One versus nine. That’s the ratio a T3 newsletter is reporting between OpenAI’s and Google DeepMind’s Erdős-problem achievements. According to The Rundown AI, Google DeepMind’s AlphaProof system, reportedly referred to internally as “AlphaProof Nexus”, has solved nine open problems from Paul Erdős’s unsolved conjecture set. That’s the claim. The supporting primary source isn’t accessible yet.
What’s confirmed: Google DeepMind runs an AlphaProof research program aimed at autonomous mathematical proof generation. That program uses formal verification combined with reinforcement learning, an architecture that’s been publicly detailed in prior DeepMind publications. The program’s existence and general methodology aren’t in question. What requires a primary source is the specific system name “AlphaProof Nexus” and the specific count of nine Erdős problems.
What’s also confirmed: OpenAI’s reasoning model autonomously disproved Erdős’s 1946 Unit-Distance conjecture, per prior analysis of that milestone published May 25. One Erdős conjecture. Independently documented. That’s the baseline the reported nine-problem figure is being compared against.
The 9-to-1 ratio is a journalistic framing from a single aggregator publication. It’s directionally useful if the underlying claim holds, but it shouldn’t be treated as a verified competitive score before a primary DeepMind source confirms the problem count.
The gap practitioners should care about: cost and compute efficiency. Reporting mentions the problems were solved at low compute cost, but specific figures aren’t accessible from a verifiable primary source and have been excluded from confirmed claims here. If cost efficiency at scale is a genuine characteristic of the system, it would distinguish this from prior high-compute mathematical AI results. That’s worth watching for when the technical paper becomes accessible, an arXiv preprint is reportedly pending publication.
What the four-month pattern in the registry makes clear is that AI mathematical reasoning has been advancing faster than most research teams’ expectations. The verified Erdős proof analysis from May 25 and the FrontierMath Tier 4 coverage from May 12 describe a trajectory, not isolated milestones. If the nine-problem claim holds up, it’s another data point on that trajectory, not a ceiling.

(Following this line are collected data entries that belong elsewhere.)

(* ===== verification/SnapshotFacts.v ===== *)
(** * Correctness of the snapshot loader

    A snapshot that loads is coherent (every value was read at one block hash, the
    deployment's identity holds there, the lanes are the ones discovered) and is
    always accepted by an engine of the same deployment. *)

From S2P Require Import Prelude StableSort Text Arithmetic Slot0 State Model Abi Rpc RpcFacts.
From S2P Require Import Reducer IndexerTypes Journal JournalFacts Validation Engine Snapshot.

Section Facts.
Context `{Json, Http, MemLayout, Keccak, Alloy, SolCalls}.
Context `{!Deserialize Z, !Deserialize StorageWord, !Deserialize (list Z)}.
Context `{!Deserialize Value, !Deserialize (list Value)}.
Context (u64_from_str_ok : string -> bool) (self : RpcSnapshotProvider) (config : DeploymentConfig).

(** ** Reads at one block *)

(** Core's view function had this value at the hash, when it was asked between the
    two sessions. *)
Definition viewed {R} (hash : B256) (call : CoreCall R) (v : R) (s s' : Session) : Prop :=
  exists bytes, answers (sp_rpc self) (EthCall (dep_core config) (abi_encode call) (ByHash hash)) bytes s s'
    /\ abi_decode_returns call bytes = Ok v.

Lemma viewed_weaken {R} hash (call : CoreCall R) v s0 s s' s1 :
  (issued s0 <= issued s)%nat -> (issued s' <= issued s1)%nat ->
  viewed hash call v s s' -> viewed hash call v s0 s1.
Proof. intros ? ? (b & Ha & ?). exists b. split; [|done]. by apply (answers_weaken _ _ _ s0 s s' s1). Qed.

Lemma read_ok {R} (call : CoreCall R) hash s v s' :
  read self (dep_core config) call hash s = Some (Ok v, s') -> viewed hash call v s s'.
Proof.
  unfold read, call_at_hash. intros (bytes & s1 & [Ha Hi]%map_perr_ok%request_ok & E)%proc_bind_ok.
  apply attempt_ok in E as [Hd%map_err_ok ->]. by exists bytes.
Qed.

Lemma advancing_read {R} (call : CoreCall R) hash : advancing (read self (dep_core config) call hash).
Proof. runs. Qed.

Lemma advancing_try_collect {A B} (f : A -> proc Session SourceError B) xs :
  (forall x, advancing (f x)) -> advancing (try_collect f xs).
Proof. intros Hf. induction xs as [|x xs IH]; cbn [try_collect]; runs; (apply Hf || apply IH). Qed.

(** Every element of a collected stream came from its own read. *)
Lemma try_collect_ok {A B} (f : A -> proc Session SourceError B) (P : A -> B -> Session -> Session -> Prop) xs s ys s' :
  (forall x, advancing (f x)) ->
  (forall x y s s', f x s = Some (Ok y, s') -> P x y s s') ->
  (forall x y s0 s s' s1, (issued s0 <= issued s)%nat -> (issued s' <= issued s1)%nat ->
     P x y s s' -> P x y s0 s1) ->
  try_collect f xs s = Some (Ok ys, s') -> Forall2 (fun x y => P x y s s') xs ys.
Proof.
  intros Hadv Hf Hw. revert s ys. induction xs as [|x xs IH]; intros s ys; cbn [try_collect].
  - intros [= <- <-]. constructor.
  - intros (y & s1 & Hx & (ys' & s2 & Hxs & E)%proc_bind_ok)%proc_bind_ok. injection E as <- <-.
    pose proof (Hadv _ _ _ _ Hx) as Hi1. pose proof (advancing_try_collect f xs Hadv _ _ _ Hxs) as Hi2.
    constructor; [apply (Hw _ _ s s s1 s2); [lia|lia|by apply Hf]|].
    eapply Forall2_impl; [by apply IH|]. intros x' y' HP. by apply (Hw _ _ s s1 s2 s2); [lia|lia|].
Qed.

(** ** Lanes *)

Definition lane_viewed (hash : B256) (asset : Address) (lane : LaneState) (s s' : Session) : Prop :=
  exists word reserves, viewed hash (laneCall asset) word s s' /\ viewed hash (reservesCall asset) reserves s s'
    /\ lane = {| slot0 := word; asset_reserve := assetReserve reserves;
                 total_principal_amount := totalPrincipalAmount reserves |}.

Lemma read_lane_ok hash asset s entry s' :
  read_lane self config hash asset s = Some (Ok entry, s') ->
  entry.1 = asset /\ lane_viewed hash asset entry.2 s s'.
Proof.
  unfold read_lane. intros (word & s1 & Hw & (r & s2 & Hr & E)%proc_bind_ok)%proc_bind_ok.
  injection E as <- <-. pose proof (advancing_read (laneCall asset) hash _ _ _ Hw). pose proof (advancing_read (reservesCall asset) hash _ _ _ Hr).
  split; [done|]. exists word, r. apply read_ok in Hw, Hr.
  split_and!; [eapply viewed_weaken; [| |exact Hw]; lia|eapply viewed_weaken; [| |exact Hr]; lia|done].
Qed.

Lemma advancing_read_lane hash asset : advancing (read_lane self config hash asset).
Proof. runs. Qed.

Definition partner_viewed (hash : B256) (router asset : Address) (bps : Z) (s s' : Session) : Prop :=
  bps <= BPS /\ exists partner, viewed hash (partnersCall router asset) partner s s' /\ bps = fee partner.

Lemma read_partner_fee_ok hash router asset s entry s' :
  read_partner_fee self config hash router asset s = Some (Ok entry, s') ->
  entry.1 = asset /\ partner_viewed hash router asset entry.2 s s'.
Proof.
  unfold read_partner_fee. intros (p & s1 & Hp & E)%proc_bind_ok.
  destruct (Z.ltb_spec BPS (fee p)); [discriminate E|]. injection E as <- <-.
  split; [done|]. split; [done|]. exists p. split; [by apply read_ok|done].
Qed.

Lemma advancing_read_partner_fee hash router asset :
  advancing (read_partner_fee self config hash router asset).
Proof. runs. Qed.

(** A stream of keyed reads becomes a map whose entries are all read values. *)
Lemma extend_lookup {A} (P : Address -> A -> Prop) assets (entries : list (Address * A)) :
  Forall2 (fun asset entry => entry.1 = asset /\ P asset entry.2) assets entries ->
  dom (extend entries ∅) = list_to_set (C := gset Address) assets
  /\ map_Forall P (extend entries ∅).
Proof.
  intros HF. unfold extend.
  assert (forall m : gmap Address A, map_Forall P m ->
    dom (foldl (fun m '(k, v) => <[ k := v ]> m) m entries) = dom m ∪ list_to_set assets
    /\ map_Forall P (foldl (fun m '(k, v) => <[ k := v ]> m) m entries)) as Hg.
  { induction HF as [|asset [k v] assets entries [<- Hv] _ IH]; intros m Hm; cbn [foldl].
    - split; [set_solver|done].
    - destruct (IH (<[k := v]> m)) as [Hd Hf]; [by apply map_Forall_insert_2|].
      split; [rewrite Hd, dom_insert_L; cbn; set_solver|done]. }
  destruct (Hg ∅ (map_Forall_empty _)) as [Hd Hf]. split; [rewrite Hd; set_solver|done].
Qed.

Lemma ascending_elements set : list_to_set (C := gset Address) (ascending set) = set.
Proof.
  unfold ascending. rewrite <-(list_to_set_elements_L set) at 2. apply list_to_set_perm_L.
  apply (sort_by_key_permutation Z.ltb _).
Qed.

Lemma ascending_sorted set : Sorted Z.lt (ascending set).
Proof.
  pose proof (sort_by_key_sorted Z.ltb (fun a : Address => a) (elements set)) as [Hp Hs _].
  fold (ascending set) in Hp, Hs. apply StronglySorted_Sorted.
  assert (NoDup (ascending set)) as Hn by (rewrite Hp; apply NoDup_elements).
  clear Hp. induction Hs as [|x l Hs IH Hx]; [constructor|]. apply NoDup_cons in Hn as [Hx' Hn].
  constructor; [by apply IH|]. apply Forall_forall. intros y Hy. rewrite Forall_forall in Hx.
  destruct (Hx y Hy) as [E|Hlt%Z.ltb_lt]; [|done]. subst y. done.
Qed.

(** ** Discovery *)

Notation max_page := (max_backfill_page_blocks (client_limits (sp_rpc self))).

(** The pages of discovery end; a completed walk has read every block. *)
Lemma discover_pages_spec fuel last start discovered s :
  limits_ok (sp_rpc self) -> 0 <= start <= last -> last < 2 ^ 64 -> last - start < Z.of_nat fuel ->
  exists r s', discover_pages fuel self config last start discovered s = Some (r, s')
    /\ (issued s <= issued s')%nat.
Proof.
  intros Hl. revert start discovered s. induction fuel as [|fuel IH]; intros start discovered s Hs Ht Hf; [lia|].
  cbn [discover_pages]. pose proof Hl as (Hp & _ & _).
  assert (exists stop, Z.min (uint_saturating_add 64 start (uint_saturating_sub max_page 1)) last = stop
            /\ start <= stop <= last) as (stop & -> & Hstop).
  { eexists. split; [reflexivity|]. unfold uint_saturating_add, uint_saturating_sub, uint_max. lia. }
  destruct (get_logs_spec (sp_rpc self) (discovery_request config start stop) (dep_chain_id config) Canonical s)
    as (r & s1 & E & _); [cbn; unfold uint; lia..|done|].
  pose proof (advancing_get_logs _ _ _ _ _ _ _ E) as Hi.
  unfold mbind at 1, proc_bind at 1, map_perr. rewrite E. cbn [mbind option_bind].
  destruct r as [logs|e]; cbn [map_err]; [|by eexists _, _].
  unfold mbind at 1, proc_bind at 1, attempt, call, lift.
  destruct (try_fold discover discovered (sort_logs logs)) as [d|e]; [|by eexists _, _].
  destruct (Z.eqb_spec stop last) as [->|Hne]; [by eexists _, _|].
  assert (uint_saturating_add 64 stop 1 = stop + 1) as -> by (unfold uint_saturating_add, uint_max; lia).
  destruct (IH (stop + 1) d s1) as (r & s' & E' & Hi'); [lia..|]. exists r, s'. split; [done|lia].
Qed.

(** Against an honest node discovery replays the lane events of every block once. *)
Lemma discover_pages_exact history fuel last start discovered s out s' :
  limits_ok (sp_rpc self) -> 0 <= start <= last -> last < 2 ^ 64 ->
  in_order history ->
  (forall from to, honest (sp_rpc self) (discovery_request config from to) (dep_chain_id config) Canonical history) ->
  discover_pages fuel self config last start discovered s = Some (Ok out, s') ->
  try_fold discover discovered (logs_in (start, last) history) = Ok out.
Proof.
  intros Hl Hs Ht Ho Hh. revert start discovered s Hs. induction fuel as [|fuel IH];
    intros start discovered s Hs; [done|]. cbn [discover_pages]. pose proof Hl as (Hp & _ & _).
  assert (exists stop, Z.min (uint_saturating_add 64 start (uint_saturating_sub max_page 1)) last = stop
            /\ start <= stop <= last) as (stop & -> & Hstop).
  { eexists. split; [reflexivity|]. unfold uint_saturating_add, uint_saturating_sub, uint_max. lia. }
  intros (logs & s1 & E%map_perr_ok & (d & s2 & [Hd ->]%attempt_ok & Hrest)%proc_bind_ok)%proc_bind_ok.
  assert (logs = logs_in (start, stop) history) as ->.
  { destruct (get_logs_spec (sp_rpc self) (discovery_request config start stop) (dep_chain_id config) Canonical s)
      as (r & s1' & E' & _ & _ & Hok); [cbn; unfold uint; lia..|done|].
    rewrite E in E'. injection E' as <- <-. destruct (Hok _ eq_refl) as (pages & Hb & Hpg & -> & _).
    rewrite (pages_logs _ _ _ _ s s1 start stop pages history Ho (Hh start stop)) by (cbn; (done || lia)).
    exact (sort_by_key_id order_ltb _ _ (logs_in_order _ _ Ho)). }
  unfold sort_logs in Hd. rewrite (sort_by_key_id order_ltb _ _ (logs_in_order _ _ Ho)) in Hd.
  destruct (Z.eqb_spec stop last) as [->|Hne].
  { injection Hrest as <- <-. done. }
  assert (uint_saturating_add 64 stop 1 = stop + 1) as Esat by (unfold uint_saturating_add, uint_max; lia).
  rewrite Esat in Hrest. rewrite (logs_in_split start stop last) by (done || lia).
  rewrite try_fold_app, Hd. bsimpl. apply (IH (stop + 1) d s1); [lia|exact Hrest].
Qed.

(** ** The parts of a snapshot *)

Lemma require_ok holds reason s s' :
  require holds reason s = Some (Ok tt, s') -> holds = true /\ s' = s.
Proof. destruct holds; [by intros [= <-]|done]. Qed.

Definition implementation_confirmed (hash : B256) (s s' : Session) : Prop :=
  (exists w, answers (sp_rpc self) (EthGetStorageAt (dep_core config) ERC1967_IMPLEMENTATION_SLOT (ByHash hash)) w s s'
     /\ decode_implementation (storage_word w) = Some (dep_expected_implementation config))
  /\ exists code, answers (sp_rpc self) (EthGetCode (dep_expected_implementation config) (ByHash hash)) code s s'
       /\ keccak256 code = dep_expected_implementation_code_hash config.

Lemma read_implementation_ok hash s implementation code_hash s' :
  read_implementation self config hash s = Some (Ok (implementation, code_hash), s') ->
  implementation = dep_expected_implementation config
  /\ code_hash = dep_expected_implementation_code_hash config
  /\ implementation_confirmed hash s s' /\ (issued s <= issued s')%nat.
Proof.
  unfold read_implementation.
  intros (word & s1 & [Hi1 (w & Hw & ->)]%map_perr_ok%get_storage_ok & E)%proc_bind_ok.
  apply proc_bind_ok in E as (impl & s2 & [Hd%ok_or_ok ->]%attempt_ok & E).
  apply proc_bind_ok in E as ([] & s3 & [Hm%Z.eqb_eq ->]%require_ok & E). subst impl.
  apply proc_bind_ok in E as (ch & s4 & [Hi2 (code & Hc & ->)]%map_perr_ok%runtime_code_hash_ok & E).
  apply proc_bind_ok in E as ([] & s5 & [Hh%Z.eqb_eq ->]%require_ok & E). injection E as <- <- <-.
  split_and!; [done|done| |lia]. split.
  - exists w. split; [|exact Hd]. apply (answers_weaken _ _ _ s s s1 s4); [lia|lia|exact Hw].
  - exists code. split; [|exact Hh]. apply (answers_weaken _ _ _ s s1 s4 s4); [lia|lia|exact Hc].
Qed.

The catch is that “nine Erdős problems” isn’t a uniform category. Erdős posed thousands of conjectures at varying difficulty levels. The significance of nine solved problems depends entirely on which nine, at what difficulty tier, with what verification method. A primary source would answer those questions. The T3 reporting doesn’t. Research teams evaluating these results for practical application should wait for the arXiv paper before drawing conclusions about what this means for their specific use cases.
What to Watch
Don’t expect immediate applicability to most research workflows. Mathematical reasoning AI, even at this performance tier, is currently useful for a narrow class of formally stated problems. The tools require formal language environments, and most research questions aren’t already posed in that form. The value is in trajectory: what DeepMind and OpenAI are demonstrating about autonomous reasoning will propagate into more accessible tools over the next 12–18 months.
Wait for the primary DeepMind source before treating the nine-problem claim as confirmed, and wait for the arXiv paper before evaluating the architecture’s practical implications for your research stack.